◆ Entries provided ◆
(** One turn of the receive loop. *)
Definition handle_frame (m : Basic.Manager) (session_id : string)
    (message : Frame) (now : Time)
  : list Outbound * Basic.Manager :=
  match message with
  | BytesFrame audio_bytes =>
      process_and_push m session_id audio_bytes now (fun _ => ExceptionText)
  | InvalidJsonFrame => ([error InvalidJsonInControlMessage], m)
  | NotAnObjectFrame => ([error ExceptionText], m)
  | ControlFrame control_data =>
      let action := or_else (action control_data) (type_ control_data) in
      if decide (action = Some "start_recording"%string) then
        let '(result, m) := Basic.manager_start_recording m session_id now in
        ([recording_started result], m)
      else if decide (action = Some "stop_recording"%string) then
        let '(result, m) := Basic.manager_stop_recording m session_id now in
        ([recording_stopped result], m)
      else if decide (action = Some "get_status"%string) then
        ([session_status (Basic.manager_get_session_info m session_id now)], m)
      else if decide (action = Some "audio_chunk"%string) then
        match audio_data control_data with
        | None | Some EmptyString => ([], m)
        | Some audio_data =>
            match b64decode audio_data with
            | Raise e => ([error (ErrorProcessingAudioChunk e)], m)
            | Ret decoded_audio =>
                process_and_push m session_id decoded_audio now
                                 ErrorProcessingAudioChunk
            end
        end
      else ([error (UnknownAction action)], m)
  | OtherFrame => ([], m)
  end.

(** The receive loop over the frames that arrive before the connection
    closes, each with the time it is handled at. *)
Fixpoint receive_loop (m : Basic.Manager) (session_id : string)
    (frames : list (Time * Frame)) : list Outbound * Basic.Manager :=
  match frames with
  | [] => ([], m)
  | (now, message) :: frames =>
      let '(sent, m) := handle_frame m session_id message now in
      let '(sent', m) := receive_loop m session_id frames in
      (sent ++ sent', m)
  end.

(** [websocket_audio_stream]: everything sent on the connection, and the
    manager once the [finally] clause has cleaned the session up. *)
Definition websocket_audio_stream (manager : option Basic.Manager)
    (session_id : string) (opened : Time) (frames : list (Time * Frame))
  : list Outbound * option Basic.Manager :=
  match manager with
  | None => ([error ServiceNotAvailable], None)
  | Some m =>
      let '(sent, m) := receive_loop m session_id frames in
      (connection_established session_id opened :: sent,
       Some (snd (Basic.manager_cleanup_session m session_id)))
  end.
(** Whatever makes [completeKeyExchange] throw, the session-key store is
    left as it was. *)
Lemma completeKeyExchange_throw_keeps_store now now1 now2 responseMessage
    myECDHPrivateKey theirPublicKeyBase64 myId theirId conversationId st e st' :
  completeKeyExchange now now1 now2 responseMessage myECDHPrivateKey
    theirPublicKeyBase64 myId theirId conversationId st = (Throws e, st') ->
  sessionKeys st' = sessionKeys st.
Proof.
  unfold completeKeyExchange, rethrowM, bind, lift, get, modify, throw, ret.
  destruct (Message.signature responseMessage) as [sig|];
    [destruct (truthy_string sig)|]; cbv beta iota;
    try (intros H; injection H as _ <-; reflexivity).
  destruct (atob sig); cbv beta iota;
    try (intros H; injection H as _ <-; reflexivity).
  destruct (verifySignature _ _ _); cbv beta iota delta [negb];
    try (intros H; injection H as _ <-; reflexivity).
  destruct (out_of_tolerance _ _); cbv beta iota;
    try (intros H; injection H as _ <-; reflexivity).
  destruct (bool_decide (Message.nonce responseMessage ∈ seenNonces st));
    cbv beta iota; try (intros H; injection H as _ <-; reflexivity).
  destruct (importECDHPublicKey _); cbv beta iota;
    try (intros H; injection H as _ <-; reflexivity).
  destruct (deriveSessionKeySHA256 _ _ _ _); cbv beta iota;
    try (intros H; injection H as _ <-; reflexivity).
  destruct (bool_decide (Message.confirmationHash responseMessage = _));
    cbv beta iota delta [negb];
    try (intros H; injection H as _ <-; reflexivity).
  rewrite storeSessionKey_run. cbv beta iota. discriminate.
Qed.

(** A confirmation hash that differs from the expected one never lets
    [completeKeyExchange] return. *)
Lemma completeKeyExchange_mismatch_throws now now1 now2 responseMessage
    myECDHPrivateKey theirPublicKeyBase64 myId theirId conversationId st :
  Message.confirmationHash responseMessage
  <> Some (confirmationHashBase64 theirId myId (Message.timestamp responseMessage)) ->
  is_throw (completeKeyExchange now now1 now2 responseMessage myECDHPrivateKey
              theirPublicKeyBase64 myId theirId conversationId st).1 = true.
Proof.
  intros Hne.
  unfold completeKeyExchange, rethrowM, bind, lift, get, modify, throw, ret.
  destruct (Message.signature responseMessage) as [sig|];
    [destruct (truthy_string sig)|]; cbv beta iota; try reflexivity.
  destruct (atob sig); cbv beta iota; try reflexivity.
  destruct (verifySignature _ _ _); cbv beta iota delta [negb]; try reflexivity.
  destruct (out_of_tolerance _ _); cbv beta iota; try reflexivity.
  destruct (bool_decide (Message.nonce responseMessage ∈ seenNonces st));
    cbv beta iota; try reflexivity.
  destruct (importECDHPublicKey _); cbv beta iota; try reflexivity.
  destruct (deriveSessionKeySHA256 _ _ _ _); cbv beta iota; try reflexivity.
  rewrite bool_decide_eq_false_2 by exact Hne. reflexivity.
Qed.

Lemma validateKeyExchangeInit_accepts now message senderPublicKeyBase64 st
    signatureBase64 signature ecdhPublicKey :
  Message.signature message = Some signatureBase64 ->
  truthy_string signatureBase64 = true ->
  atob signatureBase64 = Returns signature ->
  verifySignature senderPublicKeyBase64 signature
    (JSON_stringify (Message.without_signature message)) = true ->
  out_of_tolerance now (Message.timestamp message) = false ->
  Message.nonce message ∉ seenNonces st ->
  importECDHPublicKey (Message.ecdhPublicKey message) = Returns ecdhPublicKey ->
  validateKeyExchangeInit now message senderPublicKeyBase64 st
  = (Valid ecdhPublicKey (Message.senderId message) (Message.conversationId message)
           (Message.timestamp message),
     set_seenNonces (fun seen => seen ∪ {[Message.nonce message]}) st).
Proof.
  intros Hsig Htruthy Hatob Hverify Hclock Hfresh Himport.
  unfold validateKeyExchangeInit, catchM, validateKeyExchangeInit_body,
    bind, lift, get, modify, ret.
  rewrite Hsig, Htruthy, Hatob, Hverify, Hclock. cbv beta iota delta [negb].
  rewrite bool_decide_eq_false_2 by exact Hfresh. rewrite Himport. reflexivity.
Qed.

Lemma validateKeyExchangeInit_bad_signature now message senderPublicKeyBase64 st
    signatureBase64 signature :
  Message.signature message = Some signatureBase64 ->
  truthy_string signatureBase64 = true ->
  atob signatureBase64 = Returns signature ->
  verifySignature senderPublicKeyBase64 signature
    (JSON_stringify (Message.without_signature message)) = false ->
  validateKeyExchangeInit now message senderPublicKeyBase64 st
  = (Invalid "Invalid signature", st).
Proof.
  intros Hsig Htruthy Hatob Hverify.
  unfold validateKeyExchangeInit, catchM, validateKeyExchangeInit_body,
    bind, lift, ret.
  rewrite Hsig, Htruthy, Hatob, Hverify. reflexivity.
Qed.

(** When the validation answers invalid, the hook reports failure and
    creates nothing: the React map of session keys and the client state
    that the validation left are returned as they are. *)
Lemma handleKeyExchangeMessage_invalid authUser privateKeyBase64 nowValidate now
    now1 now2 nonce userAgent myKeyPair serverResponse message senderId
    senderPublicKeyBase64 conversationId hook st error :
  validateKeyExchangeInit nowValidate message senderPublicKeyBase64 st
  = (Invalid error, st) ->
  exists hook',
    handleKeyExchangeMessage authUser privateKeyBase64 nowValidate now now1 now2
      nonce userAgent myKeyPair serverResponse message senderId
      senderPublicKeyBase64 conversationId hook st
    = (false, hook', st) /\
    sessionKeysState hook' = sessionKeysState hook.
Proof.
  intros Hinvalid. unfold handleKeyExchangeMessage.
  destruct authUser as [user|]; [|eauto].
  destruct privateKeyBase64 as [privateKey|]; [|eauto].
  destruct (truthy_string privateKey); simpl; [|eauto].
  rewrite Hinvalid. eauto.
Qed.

◆ Work instructions ◆
Copy exactly the lines that run from the first line of the data to the line containing "([session_status (Basic.manager_get_session_info m", please, with both ends included and nothing else.

◆ Exercise solution ◆
(** One turn of the receive loop. *)
Definition handle_frame (m : Basic.Manager) (session_id : string)
    (message : Frame) (now : Time)
  : list Outbound * Basic.Manager :=
  match message with
  | BytesFrame audio_bytes =>
      process_and_push m session_id audio_bytes now (fun _ => ExceptionText)
  | InvalidJsonFrame => ([error InvalidJsonInControlMessage], m)
  | NotAnObjectFrame => ([error ExceptionText], m)
  | ControlFrame control_data =>
      let action := or_else (action control_data) (type_ control_data) in
      if decide (action = Some "start_recording"%string) then
        let '(result, m) := Basic.manager_start_recording m session_id now in
        ([recording_started result], m)
      else if decide (action = Some "stop_recording"%string) then
        let '(result, m) := Basic.manager_stop_recording m session_id now in
        ([recording_stopped result], m)
      else if decide (action = Some "get_status"%string) then
        ([session_status (Basic.manager_get_session_info m session_id now)], m)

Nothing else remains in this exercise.